§ Task requirements
Everything from the line containing "library that rest" to the end of the data must be duplicated word for word, and nothing else may appear.

§ Task material
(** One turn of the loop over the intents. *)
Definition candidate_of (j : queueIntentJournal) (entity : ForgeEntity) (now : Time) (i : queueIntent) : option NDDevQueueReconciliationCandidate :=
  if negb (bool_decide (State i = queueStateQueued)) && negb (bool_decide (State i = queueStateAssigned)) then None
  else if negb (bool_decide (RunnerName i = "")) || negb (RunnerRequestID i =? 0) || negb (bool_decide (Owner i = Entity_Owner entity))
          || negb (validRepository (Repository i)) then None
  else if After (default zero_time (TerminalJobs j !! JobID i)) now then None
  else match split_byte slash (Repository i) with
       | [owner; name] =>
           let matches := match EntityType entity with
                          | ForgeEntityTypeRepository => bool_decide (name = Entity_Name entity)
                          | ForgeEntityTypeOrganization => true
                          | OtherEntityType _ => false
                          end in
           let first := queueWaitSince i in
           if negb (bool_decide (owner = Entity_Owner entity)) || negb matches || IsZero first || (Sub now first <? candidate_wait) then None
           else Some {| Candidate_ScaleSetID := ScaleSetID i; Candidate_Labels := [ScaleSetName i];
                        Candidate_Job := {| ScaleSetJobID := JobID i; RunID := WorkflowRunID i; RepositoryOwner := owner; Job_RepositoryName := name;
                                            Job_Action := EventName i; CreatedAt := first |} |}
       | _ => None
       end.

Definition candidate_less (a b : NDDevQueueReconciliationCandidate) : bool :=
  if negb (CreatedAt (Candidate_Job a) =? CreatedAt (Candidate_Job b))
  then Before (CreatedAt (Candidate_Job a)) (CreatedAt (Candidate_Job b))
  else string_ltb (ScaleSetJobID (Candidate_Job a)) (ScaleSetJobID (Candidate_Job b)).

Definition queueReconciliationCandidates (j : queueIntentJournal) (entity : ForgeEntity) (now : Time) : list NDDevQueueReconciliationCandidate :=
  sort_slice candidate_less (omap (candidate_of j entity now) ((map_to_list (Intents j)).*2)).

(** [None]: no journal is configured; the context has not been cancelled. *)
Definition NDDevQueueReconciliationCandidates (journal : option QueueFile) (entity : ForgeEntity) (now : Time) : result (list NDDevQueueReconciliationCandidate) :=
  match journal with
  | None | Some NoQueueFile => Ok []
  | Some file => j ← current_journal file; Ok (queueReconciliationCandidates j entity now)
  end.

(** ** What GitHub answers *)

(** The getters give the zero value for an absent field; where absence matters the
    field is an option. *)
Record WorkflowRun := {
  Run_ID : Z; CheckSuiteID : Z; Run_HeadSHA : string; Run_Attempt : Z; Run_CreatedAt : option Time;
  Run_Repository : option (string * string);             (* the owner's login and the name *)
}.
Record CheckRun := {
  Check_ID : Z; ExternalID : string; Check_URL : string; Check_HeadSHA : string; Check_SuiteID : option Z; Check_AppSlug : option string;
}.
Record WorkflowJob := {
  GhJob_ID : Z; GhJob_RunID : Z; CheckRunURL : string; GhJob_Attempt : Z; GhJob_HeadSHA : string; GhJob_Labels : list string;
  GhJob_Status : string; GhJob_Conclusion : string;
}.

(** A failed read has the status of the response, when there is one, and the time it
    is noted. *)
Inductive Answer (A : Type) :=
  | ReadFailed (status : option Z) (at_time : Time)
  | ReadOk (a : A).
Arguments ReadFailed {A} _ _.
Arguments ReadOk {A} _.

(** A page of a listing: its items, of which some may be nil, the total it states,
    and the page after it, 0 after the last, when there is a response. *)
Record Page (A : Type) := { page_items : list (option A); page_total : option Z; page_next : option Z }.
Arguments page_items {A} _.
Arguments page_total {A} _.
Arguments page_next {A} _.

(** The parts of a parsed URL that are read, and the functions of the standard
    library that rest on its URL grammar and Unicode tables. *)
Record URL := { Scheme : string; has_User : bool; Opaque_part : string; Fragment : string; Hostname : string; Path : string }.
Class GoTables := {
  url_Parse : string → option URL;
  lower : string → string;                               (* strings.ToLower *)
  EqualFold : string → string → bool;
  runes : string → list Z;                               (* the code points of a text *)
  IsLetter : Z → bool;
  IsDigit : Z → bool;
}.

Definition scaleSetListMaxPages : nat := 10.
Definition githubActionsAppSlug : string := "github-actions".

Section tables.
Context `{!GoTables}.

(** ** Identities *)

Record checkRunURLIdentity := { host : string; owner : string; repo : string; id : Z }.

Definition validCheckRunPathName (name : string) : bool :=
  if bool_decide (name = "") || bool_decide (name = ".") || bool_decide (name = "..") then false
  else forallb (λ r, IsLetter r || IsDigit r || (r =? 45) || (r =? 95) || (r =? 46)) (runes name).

§ Answer to this task
    library that rest on its URL grammar and Unicode tables. *)
Record URL := { Scheme : string; has_User : bool; Opaque_part : string; Fragment : string; Hostname : string; Path : string }.
Class GoTables := {
  url_Parse : string → option URL;
  lower : string → string;                               (* strings.ToLower *)
  EqualFold : string → string → bool;
  runes : string → list Z;                               (* the code points of a text *)
  IsLetter : Z → bool;
  IsDigit : Z → bool;
}.

Definition scaleSetListMaxPages : nat := 10.
Definition githubActionsAppSlug : string := "github-actions".

Section tables.
Context `{!GoTables}.

(** ** Identities *)

Record checkRunURLIdentity := { host : string; owner : string; repo : string; id : Z }.

Definition validCheckRunPathName (name : string) : bool :=
  if bool_decide (name = "") || bool_decide (name = ".") || bool_decide (name = "..") then false
  else forallb (λ r, IsLetter r || IsDigit r || (r =? 45) || (r =? 95) || (r =? 46)) (runes name).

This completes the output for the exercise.